In June, we said one more bad report in the final four-month (July-October) pre-election period would be enough to “bake” the bad economy inside Obama’s election campaign “cake.” Now it’s happened. Obama talking about his economic progress or recovery will have little impact, no matter how unemployment ends up in the final three months.
Jonathan Rauch, in the liberal Washington Post, seems to agree. Rauch is worried Obama’s ineffectiveness on the economy will make him a Jimmy Carter, unless Obama steps forward with a bold new initiative. The president should back the Bowles-Simpson plan to rein in the deficit, which will win him independent votes. It will also free him to press for short-term stimulus spending, acceptable to both sides because Bowles-Simpson means the budget will balance long-term.
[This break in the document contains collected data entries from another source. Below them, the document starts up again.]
Lemma nodes_from_apart (l : list Task.t) :
  Forall (fun t => Task.dag_position_x t = None /\ Task.dag_position_y t = None) l ->
  forall i, NoDup (map position (nodes_from i l)).
Proof.
  intros Hl. induction Hl as [|t l [Hx Hy] Hl IH]; intros i; simpl; constructor.
  - intros Hin. destruct (nodes_from_cells l Hl _ _ Hin) as [j [Hj Hpj]].
    unfold node_at in Hpj. simpl in Hpj. rewrite Hx, Hy in Hpj. simpl in Hpj.
    apply cell_injective in Hpj. lia.
  - apply IH.
Qed.

Section Dates.

Variable getTime : string -> Z.

Local Abbreviation time := (fun t : Task.t => getTime (Task.created_at t)).

Lemma by_creation_total (a b : Task.t) :
  (0 < by_creation getTime a b)%Z -> (by_creation getTime b a <= 0)%Z.
Proof. unfold by_creation. lia. Qed.

Lemma by_creation_trans (a b c : Task.t) :
  (by_creation getTime a b <= 0)%Z -> (by_creation getTime b c <= 0)%Z ->
  (by_creation getTime a c <= 0)%Z.
Proof. unfold by_creation. lia. Qed.

Lemma insert_same_time (t : Z) (a : Task.t) (l : list Task.t) :
  filter (fun b => (time b =? t)%Z) (ArraySort.insert (by_creation getTime) a l)
  = if (time a =? t)%Z then a :: filter (fun b => (time b =? t)%Z) l
    else filter (fun b => (time b =? t)%Z) l.
Proof.
  induction l as [|b l IH]; simpl; [reflexivity|].
  destruct (Z.leb_spec (by_creation getTime a b) 0) as [Hle | Hgt]; simpl.
  - reflexivity.
  - rewrite IH. unfold by_creation in Hgt.
    destruct (Z.eqb_spec (time a) t) as [Ha|Ha]; [|reflexivity].
    destruct (Z.eqb_spec (time b) t) as [Hb|Hb]; [lia | reflexivity].
Qed.

Lemma sort_same_time (t : Z) (l : list Task.t) :
  filter (fun b => (time b =? t)%Z) (ArraySort.sort (by_creation getTime) l)
  = filter (fun b => (time b =? t)%Z) l.
Proof.
  induction l as [|a l IH]; simpl; [reflexivity|].
  rewrite insert_same_time, IH. reflexivity.
Qed.

Lemma sorted_by_time (l : list Task.t) :
  StronglySorted (ArraySort.before (by_creation getTime)) l ->
  StronglySorted (fun a b => (time a <= time b)%Z) l.
Proof.
  induction 1 as [|a l _ IH Ha]; constructor; [exact IH|].
  eapply Forall_impl; [|exact Ha].
  intros b. unfold ArraySort.before, by_creation. lia.
Qed.

(** The nodes are the tasks, none lost and none added, a node carrying
    the id of its task; they stand oldest first, and tasks created at
    the same time keep the order they came in. *)
Theorem layout_nodes_oldest_first (tasks : list Task.t) :
  let nodes := layoutNodes getTime tasks in
  Permutation (map data nodes) tasks
  /\ map id nodes = map Task.id (map data nodes)
  /\ StronglySorted (fun a b => (time a <= time b)%Z) (map data nodes)
  /\ forall t : Z,
      filter (fun b => (time b =? t)%Z) (map data nodes)
      = filter (fun b => (time b =? t)%Z) tasks.
Proof.
  intros nodes. subst nodes. unfold layoutNodes.
  rewrite nodes_from_data, nodes_from_id.
  split; [apply ArraySortFacts.sort_perm|]. split; [reflexivity|].
  split.
  - apply sorted_by_time.
    apply ArraySortFacts.sort_sorted; [apply by_creation_total | apply by_creation_trans].
  - intros t. apply sort_same_time.
Qed.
Rauch means well, but he won’t get Obama’s support for three reasons: 1) Obama is an ideologue determined to raise taxes to support big government, so Obama must first raise tax rates on the rich, while Bowles-Simpson would lower their tax rates; 2) Obama will continue pandering to seniors worried about losing their social security and Medicare, while Bowles-Simpson maintains entitlement reform is essential to any serious budget-balancing effort, and; 3) unlike Rauch, Obama believes he can win without Bowles-Simpson.
We have been writing for years that Democrats think Obama can win by just bringing home most of a base that's roughly 60% of the electorate. Still, in a bad economy it’s a tricky task, which explains why the “white working class” has now been added to Obama’s target groups. The white working class may well decide who carries Ohio. The liberal New Yorker’s John Cassidy has outlined for us the latest Democratic strategy, which goes for less educated whites even as it drops efforts to claim economic success:
“We’ve got to make sure people fully appreciate Mitt Romney is not some safe alternative,” David Plouffe, one of Obama’s senior advisers, told the [New York]Times. Assuming the economy doesn’t get any worse, Obama’s strategists believe that they can eke out a narrow victory by mobilizing the same coalition that the campaign relied on in 2008—young people, minorities, women, and highly educated professionals—and by turning enough white working-class voters against Romney to deprive him of the surge in the Midwest that he needs in order to win.This strategy is up against a hard reality. Looking at our update on how Obama is doing in meeting his minimum employment goals (chart below), it seems likely he will fall short. Job creation could average over 158,000 a month, but how can the president brag about creating at best a net few thousand jobs (and he’s certainly not there yet)? In fact, Obama has already shifted his rhetoric, instead crowing about creating 4.2 million “private sector” jobs over “26 months.” Of course, one can always be selective about the employment category and the time period one uses. It's just "lies, damn lies, statistics."
And no matter what, Obama’s still left with the current 8.2% unemployment rate, highly unlikely to fall to 7.8% in three months.